# What needs to be done:
From the data below, please reproduce exactly everything from the line that contains "l = cat l'." down to the line that contains "Definition core_req_data (t", with both ends included.

# Record extracts:
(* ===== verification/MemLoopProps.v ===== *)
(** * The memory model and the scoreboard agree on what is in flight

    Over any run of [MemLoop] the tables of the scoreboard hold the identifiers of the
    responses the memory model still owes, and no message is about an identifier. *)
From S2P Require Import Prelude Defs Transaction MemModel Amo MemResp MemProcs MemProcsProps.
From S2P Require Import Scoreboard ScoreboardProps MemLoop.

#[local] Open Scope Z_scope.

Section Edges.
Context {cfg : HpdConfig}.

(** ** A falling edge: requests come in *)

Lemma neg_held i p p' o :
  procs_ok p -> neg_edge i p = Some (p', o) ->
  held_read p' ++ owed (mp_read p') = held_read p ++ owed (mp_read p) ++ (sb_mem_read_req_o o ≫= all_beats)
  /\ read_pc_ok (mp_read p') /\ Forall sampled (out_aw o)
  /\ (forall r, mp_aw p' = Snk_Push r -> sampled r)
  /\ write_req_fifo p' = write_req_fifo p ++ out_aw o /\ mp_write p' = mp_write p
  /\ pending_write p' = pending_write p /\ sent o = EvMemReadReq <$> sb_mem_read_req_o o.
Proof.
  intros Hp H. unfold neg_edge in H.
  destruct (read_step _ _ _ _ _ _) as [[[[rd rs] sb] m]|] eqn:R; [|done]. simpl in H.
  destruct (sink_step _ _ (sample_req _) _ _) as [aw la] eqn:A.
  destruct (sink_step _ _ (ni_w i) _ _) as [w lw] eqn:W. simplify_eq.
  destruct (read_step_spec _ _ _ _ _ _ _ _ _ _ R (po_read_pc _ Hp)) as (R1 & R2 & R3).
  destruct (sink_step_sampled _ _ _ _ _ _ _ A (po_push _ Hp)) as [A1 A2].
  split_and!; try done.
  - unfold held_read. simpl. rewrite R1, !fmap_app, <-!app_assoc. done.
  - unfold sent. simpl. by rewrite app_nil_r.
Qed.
...
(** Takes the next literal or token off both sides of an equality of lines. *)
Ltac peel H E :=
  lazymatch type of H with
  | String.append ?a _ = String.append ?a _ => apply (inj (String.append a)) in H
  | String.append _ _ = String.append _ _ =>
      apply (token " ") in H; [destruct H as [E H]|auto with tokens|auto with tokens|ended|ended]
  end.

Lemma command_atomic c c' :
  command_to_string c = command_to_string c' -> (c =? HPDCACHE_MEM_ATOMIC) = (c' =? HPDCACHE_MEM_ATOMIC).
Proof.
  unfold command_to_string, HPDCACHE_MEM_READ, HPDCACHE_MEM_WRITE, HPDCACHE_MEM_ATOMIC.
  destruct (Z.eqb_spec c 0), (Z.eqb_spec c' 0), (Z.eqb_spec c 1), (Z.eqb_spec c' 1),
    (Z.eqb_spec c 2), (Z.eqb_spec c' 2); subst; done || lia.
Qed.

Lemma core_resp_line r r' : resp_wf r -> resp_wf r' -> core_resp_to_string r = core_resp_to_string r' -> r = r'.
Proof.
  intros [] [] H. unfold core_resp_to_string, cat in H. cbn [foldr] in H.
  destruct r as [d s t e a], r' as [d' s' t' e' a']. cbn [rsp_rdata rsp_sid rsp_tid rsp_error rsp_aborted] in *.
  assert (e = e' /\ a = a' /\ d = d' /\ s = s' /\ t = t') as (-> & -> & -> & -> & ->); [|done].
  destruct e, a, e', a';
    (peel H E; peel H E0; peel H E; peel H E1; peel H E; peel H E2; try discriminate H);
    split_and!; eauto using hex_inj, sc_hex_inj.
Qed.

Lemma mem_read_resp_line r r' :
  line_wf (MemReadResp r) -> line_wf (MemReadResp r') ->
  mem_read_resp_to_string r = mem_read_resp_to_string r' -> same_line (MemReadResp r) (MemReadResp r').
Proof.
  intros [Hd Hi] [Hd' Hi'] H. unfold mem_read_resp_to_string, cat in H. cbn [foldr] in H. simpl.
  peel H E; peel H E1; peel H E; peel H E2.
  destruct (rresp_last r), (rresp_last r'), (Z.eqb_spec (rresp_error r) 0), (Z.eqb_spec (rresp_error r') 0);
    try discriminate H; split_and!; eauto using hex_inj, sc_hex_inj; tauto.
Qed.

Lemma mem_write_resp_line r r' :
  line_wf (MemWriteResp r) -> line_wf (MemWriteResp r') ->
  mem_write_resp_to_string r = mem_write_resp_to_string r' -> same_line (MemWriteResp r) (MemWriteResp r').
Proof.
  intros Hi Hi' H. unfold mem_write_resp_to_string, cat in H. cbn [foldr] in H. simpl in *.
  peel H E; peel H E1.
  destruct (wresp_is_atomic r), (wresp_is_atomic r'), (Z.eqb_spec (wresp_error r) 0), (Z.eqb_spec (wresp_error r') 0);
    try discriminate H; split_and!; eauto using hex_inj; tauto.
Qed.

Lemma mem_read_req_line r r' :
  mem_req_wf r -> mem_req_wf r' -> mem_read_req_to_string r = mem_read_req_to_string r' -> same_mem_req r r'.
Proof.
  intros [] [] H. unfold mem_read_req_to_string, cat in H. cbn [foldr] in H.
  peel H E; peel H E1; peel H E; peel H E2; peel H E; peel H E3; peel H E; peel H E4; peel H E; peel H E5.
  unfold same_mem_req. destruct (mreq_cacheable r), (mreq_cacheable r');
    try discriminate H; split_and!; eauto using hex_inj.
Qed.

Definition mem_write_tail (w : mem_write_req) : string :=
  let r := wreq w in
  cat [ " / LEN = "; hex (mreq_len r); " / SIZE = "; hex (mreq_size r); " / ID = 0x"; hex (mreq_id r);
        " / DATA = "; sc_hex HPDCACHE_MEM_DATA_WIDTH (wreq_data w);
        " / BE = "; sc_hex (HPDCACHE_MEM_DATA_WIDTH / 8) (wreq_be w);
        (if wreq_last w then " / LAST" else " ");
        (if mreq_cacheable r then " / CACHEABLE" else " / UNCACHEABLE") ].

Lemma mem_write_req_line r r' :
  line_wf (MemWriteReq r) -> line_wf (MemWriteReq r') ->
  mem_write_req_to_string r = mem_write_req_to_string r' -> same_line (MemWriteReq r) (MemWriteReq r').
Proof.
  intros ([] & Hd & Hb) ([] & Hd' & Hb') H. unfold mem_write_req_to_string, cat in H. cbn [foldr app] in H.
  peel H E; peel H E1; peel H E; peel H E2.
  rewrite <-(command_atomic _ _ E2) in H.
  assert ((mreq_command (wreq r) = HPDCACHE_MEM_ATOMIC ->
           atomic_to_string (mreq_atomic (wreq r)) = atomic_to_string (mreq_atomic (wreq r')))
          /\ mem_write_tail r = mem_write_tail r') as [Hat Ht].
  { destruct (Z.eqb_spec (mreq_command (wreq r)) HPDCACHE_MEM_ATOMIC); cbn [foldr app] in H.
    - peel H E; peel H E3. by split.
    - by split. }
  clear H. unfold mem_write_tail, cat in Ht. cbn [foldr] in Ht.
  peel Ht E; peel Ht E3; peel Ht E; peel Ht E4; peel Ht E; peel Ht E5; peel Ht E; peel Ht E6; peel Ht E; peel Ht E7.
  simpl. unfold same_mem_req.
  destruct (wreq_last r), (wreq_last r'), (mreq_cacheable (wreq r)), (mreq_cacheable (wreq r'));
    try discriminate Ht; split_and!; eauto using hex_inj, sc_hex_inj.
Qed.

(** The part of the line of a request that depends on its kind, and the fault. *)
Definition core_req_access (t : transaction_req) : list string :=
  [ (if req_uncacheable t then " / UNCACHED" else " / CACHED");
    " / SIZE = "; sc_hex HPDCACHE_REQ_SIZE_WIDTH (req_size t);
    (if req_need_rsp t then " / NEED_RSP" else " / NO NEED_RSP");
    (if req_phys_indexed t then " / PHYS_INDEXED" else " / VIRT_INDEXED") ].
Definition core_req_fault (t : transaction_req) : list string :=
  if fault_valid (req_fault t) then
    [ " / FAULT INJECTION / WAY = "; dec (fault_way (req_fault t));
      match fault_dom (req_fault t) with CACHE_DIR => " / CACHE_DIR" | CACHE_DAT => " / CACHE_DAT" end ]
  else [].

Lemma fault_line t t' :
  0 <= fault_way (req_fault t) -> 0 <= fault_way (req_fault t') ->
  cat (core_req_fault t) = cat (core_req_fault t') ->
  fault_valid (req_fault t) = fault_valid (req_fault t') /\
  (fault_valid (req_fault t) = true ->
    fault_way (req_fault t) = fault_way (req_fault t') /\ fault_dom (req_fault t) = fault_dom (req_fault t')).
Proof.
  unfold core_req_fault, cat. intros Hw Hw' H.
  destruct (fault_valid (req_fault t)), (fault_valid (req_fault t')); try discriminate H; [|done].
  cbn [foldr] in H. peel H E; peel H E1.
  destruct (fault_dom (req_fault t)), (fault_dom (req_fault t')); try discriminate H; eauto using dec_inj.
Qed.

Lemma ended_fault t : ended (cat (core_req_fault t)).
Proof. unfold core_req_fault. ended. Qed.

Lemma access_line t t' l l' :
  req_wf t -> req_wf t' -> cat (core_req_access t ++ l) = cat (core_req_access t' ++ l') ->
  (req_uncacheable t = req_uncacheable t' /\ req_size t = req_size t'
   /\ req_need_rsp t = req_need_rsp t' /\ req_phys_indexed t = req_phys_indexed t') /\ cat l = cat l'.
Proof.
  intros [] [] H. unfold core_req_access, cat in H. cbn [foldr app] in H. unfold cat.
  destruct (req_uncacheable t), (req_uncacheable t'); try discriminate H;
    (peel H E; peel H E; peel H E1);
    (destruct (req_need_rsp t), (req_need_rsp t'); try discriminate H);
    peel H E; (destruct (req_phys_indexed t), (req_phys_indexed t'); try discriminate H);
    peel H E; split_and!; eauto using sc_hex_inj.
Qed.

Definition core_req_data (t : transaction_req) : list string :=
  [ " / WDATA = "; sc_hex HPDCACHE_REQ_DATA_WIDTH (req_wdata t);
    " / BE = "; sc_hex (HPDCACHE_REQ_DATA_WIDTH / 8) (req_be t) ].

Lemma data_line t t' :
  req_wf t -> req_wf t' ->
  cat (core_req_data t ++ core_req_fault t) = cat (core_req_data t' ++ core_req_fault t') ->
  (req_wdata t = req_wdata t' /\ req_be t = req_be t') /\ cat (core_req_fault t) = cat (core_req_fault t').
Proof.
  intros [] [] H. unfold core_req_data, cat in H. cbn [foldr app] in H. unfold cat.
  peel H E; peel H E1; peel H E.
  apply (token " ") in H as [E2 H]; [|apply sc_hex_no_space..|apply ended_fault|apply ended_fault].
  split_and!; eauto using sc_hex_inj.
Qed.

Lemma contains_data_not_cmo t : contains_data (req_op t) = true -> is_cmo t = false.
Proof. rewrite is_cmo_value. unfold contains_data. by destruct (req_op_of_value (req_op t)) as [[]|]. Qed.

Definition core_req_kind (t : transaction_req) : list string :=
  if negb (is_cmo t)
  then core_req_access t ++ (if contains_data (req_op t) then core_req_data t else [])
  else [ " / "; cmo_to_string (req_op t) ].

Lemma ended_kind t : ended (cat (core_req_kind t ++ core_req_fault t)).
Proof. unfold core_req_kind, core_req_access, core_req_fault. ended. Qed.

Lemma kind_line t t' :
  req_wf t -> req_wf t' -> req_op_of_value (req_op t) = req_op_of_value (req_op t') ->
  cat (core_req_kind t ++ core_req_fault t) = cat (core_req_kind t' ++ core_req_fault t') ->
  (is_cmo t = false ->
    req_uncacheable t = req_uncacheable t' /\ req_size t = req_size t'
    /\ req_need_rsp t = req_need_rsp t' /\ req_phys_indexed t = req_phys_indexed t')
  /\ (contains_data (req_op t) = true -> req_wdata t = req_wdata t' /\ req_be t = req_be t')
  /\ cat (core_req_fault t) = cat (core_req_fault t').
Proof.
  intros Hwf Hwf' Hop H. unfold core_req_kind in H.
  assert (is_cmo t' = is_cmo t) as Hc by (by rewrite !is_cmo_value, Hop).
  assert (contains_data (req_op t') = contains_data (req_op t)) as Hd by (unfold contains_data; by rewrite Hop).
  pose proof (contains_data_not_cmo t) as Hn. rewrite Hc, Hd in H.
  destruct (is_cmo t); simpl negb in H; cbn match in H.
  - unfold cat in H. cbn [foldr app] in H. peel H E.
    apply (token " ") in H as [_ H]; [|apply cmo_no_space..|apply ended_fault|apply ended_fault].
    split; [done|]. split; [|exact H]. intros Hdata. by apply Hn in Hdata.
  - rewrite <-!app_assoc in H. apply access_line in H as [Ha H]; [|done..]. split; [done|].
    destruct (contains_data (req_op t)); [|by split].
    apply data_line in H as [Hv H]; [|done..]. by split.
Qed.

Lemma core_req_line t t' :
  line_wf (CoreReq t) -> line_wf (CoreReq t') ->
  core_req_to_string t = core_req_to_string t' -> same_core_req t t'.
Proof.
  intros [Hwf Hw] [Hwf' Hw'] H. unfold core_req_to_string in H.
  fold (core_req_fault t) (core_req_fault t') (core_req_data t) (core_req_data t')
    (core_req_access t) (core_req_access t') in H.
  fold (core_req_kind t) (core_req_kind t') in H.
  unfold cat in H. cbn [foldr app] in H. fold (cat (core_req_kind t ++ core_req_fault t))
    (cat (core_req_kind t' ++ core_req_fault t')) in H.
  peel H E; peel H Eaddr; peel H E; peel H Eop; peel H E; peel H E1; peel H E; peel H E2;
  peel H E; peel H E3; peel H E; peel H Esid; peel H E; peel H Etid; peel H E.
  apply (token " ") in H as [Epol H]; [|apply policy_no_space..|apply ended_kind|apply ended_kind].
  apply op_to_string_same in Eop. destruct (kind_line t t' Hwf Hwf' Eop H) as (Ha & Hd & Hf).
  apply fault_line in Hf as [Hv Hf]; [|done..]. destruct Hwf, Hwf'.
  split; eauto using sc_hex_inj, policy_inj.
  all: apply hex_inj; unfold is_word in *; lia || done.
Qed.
...
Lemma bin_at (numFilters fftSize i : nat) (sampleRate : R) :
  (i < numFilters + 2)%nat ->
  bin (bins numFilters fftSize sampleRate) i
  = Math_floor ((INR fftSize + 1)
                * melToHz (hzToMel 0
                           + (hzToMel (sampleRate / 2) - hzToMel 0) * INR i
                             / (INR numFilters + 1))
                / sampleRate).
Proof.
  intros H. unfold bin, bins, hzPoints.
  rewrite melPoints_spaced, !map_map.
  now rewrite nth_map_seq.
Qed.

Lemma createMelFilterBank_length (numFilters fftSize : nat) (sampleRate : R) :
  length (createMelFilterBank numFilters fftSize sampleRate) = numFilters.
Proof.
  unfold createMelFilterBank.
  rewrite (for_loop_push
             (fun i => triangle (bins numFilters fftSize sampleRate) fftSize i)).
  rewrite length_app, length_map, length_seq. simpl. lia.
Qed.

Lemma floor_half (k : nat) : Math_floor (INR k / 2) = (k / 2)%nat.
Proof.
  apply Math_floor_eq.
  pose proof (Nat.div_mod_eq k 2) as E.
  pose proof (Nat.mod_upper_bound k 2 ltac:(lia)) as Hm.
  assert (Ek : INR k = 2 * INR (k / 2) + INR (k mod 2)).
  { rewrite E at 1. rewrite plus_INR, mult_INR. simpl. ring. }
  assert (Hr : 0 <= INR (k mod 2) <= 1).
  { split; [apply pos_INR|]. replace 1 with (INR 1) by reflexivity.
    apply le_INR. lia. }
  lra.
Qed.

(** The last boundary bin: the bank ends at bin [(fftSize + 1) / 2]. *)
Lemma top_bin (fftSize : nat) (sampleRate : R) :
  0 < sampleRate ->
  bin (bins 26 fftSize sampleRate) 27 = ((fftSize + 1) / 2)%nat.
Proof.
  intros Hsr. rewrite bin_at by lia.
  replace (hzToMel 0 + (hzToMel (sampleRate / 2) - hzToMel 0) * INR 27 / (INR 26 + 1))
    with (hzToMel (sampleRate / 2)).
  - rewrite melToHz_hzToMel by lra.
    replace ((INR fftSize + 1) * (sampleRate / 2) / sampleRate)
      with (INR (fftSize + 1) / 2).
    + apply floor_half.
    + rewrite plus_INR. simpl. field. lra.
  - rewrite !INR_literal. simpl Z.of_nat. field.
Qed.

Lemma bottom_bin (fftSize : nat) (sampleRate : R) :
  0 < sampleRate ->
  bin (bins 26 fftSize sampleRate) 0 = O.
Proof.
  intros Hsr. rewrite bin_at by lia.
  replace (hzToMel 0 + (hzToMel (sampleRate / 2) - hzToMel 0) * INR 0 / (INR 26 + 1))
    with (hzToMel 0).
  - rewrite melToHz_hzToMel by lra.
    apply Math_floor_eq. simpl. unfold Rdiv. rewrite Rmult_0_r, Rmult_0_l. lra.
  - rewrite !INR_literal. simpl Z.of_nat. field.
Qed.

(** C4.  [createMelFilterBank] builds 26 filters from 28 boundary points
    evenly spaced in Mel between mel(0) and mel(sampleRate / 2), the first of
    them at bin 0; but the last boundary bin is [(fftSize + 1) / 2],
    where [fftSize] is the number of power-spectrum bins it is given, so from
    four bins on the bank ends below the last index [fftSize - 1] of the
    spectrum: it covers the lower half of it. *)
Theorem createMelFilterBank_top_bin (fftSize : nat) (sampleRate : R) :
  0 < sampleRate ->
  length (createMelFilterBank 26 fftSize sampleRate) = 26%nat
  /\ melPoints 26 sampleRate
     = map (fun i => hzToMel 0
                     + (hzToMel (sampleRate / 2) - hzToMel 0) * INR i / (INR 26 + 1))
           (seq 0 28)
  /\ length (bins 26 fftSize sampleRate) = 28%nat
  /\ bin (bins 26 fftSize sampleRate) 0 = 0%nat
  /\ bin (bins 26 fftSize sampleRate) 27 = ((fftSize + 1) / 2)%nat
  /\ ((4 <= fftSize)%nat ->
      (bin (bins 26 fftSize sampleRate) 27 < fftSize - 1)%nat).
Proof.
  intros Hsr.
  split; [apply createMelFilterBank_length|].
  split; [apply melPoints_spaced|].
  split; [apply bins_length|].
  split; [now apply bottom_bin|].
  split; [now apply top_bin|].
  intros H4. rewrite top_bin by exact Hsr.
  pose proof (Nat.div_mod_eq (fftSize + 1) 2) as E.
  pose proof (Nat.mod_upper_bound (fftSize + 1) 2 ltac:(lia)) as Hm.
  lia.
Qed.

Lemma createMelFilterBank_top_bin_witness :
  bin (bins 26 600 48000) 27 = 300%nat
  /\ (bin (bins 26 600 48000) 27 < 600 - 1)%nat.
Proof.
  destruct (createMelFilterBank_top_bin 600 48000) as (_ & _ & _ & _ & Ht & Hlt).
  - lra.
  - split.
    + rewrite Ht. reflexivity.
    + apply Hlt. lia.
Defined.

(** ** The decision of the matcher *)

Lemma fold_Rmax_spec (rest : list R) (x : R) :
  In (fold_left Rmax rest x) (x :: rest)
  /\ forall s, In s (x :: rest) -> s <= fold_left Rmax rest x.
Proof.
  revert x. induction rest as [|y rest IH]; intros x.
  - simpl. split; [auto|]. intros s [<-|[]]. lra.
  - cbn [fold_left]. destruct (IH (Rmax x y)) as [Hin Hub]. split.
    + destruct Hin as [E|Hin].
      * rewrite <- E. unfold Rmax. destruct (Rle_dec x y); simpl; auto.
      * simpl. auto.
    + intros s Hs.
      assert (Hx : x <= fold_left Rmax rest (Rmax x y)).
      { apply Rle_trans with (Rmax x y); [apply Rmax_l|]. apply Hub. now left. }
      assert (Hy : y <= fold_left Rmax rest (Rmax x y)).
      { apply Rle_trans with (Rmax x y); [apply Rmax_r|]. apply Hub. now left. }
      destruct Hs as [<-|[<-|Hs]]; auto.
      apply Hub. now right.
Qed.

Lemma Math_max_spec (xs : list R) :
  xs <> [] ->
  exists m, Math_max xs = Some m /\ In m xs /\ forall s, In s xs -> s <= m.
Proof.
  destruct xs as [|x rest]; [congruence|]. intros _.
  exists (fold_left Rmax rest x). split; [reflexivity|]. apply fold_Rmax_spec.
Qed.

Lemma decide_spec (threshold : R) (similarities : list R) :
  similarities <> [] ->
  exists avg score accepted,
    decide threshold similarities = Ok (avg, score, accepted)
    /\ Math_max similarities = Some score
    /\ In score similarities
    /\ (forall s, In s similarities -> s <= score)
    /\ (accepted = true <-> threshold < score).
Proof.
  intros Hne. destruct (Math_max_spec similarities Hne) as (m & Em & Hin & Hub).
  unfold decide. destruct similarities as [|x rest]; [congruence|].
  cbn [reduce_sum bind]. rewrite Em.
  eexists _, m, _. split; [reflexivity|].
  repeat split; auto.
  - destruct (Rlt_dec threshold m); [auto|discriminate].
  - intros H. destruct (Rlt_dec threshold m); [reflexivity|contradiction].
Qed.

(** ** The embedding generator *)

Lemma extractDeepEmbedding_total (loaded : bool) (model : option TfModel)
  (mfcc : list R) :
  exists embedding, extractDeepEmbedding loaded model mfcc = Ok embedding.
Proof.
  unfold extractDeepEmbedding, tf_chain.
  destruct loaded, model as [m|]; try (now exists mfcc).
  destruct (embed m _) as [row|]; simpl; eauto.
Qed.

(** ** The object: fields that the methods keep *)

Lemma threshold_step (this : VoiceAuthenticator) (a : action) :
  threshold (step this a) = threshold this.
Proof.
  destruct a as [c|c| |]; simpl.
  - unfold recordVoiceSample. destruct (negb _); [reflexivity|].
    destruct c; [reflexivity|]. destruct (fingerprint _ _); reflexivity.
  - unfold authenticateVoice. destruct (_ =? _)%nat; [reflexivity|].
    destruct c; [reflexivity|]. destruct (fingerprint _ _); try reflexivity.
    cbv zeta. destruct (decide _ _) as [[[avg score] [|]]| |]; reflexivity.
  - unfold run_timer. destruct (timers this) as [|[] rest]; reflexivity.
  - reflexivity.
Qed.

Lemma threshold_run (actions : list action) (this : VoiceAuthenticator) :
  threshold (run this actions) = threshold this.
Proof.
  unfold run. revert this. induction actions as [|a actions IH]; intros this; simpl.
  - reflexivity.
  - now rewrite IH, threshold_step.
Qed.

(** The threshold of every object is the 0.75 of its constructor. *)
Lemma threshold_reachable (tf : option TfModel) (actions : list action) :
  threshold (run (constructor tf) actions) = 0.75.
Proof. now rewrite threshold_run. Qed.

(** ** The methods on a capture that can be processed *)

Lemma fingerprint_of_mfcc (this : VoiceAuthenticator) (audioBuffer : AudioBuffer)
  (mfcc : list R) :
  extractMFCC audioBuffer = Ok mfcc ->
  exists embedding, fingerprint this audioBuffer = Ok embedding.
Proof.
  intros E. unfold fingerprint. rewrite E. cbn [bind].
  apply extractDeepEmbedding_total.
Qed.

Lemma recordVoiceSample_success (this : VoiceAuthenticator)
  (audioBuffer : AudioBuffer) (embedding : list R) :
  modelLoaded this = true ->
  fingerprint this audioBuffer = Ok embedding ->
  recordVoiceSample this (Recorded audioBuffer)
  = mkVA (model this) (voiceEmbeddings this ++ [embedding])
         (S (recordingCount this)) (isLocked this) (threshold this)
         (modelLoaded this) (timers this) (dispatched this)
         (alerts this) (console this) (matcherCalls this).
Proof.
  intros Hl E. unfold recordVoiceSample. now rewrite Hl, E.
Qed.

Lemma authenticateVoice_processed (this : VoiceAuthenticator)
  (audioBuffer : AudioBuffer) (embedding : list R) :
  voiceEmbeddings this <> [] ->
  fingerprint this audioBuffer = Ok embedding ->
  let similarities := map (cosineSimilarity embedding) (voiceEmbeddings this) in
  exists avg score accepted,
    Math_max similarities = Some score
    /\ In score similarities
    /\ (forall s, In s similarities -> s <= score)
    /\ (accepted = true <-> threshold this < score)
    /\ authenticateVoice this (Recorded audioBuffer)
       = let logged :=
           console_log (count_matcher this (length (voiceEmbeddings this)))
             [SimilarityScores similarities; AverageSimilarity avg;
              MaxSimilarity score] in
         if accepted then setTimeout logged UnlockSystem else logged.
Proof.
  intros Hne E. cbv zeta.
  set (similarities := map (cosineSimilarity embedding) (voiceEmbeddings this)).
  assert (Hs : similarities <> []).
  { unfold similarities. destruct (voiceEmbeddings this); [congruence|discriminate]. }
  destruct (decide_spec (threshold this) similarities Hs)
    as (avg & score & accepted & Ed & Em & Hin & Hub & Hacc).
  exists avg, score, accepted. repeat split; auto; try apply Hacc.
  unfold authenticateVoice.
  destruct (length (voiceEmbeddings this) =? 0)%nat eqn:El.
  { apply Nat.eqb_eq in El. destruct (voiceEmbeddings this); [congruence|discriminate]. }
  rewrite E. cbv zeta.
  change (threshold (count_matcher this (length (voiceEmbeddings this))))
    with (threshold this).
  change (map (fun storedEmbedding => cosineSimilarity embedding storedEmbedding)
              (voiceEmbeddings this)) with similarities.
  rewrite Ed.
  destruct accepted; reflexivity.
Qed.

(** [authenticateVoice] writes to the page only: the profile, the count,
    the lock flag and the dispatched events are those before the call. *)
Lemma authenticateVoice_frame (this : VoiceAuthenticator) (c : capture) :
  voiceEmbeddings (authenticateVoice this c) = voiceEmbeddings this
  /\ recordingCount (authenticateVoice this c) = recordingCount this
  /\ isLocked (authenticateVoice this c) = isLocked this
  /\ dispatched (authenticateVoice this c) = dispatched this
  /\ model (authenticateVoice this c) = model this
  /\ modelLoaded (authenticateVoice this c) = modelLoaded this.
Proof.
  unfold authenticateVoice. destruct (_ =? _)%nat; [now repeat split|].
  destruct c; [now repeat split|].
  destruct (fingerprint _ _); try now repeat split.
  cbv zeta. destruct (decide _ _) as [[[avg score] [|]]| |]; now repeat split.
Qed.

# Response area:
   /\ req_need_rsp t = req_need_rsp t' /\ req_phys_indexed t = req_phys_indexed t') /\ cat l = cat l'.
Proof.
  intros [] [] H. unfold core_req_access, cat in H. cbn [foldr app] in H. unfold cat.
  destruct (req_uncacheable t), (req_uncacheable t'); try discriminate H;
    (peel H E; peel H E; peel H E1);
    (destruct (req_need_rsp t), (req_need_rsp t'); try discriminate H);
    peel H E; (destruct (req_phys_indexed t), (req_phys_indexed t'); try discriminate H);
    peel H E; split_and!; eauto using sc_hex_inj.
Qed.

Definition core_req_data (t : transaction_req) : list string :=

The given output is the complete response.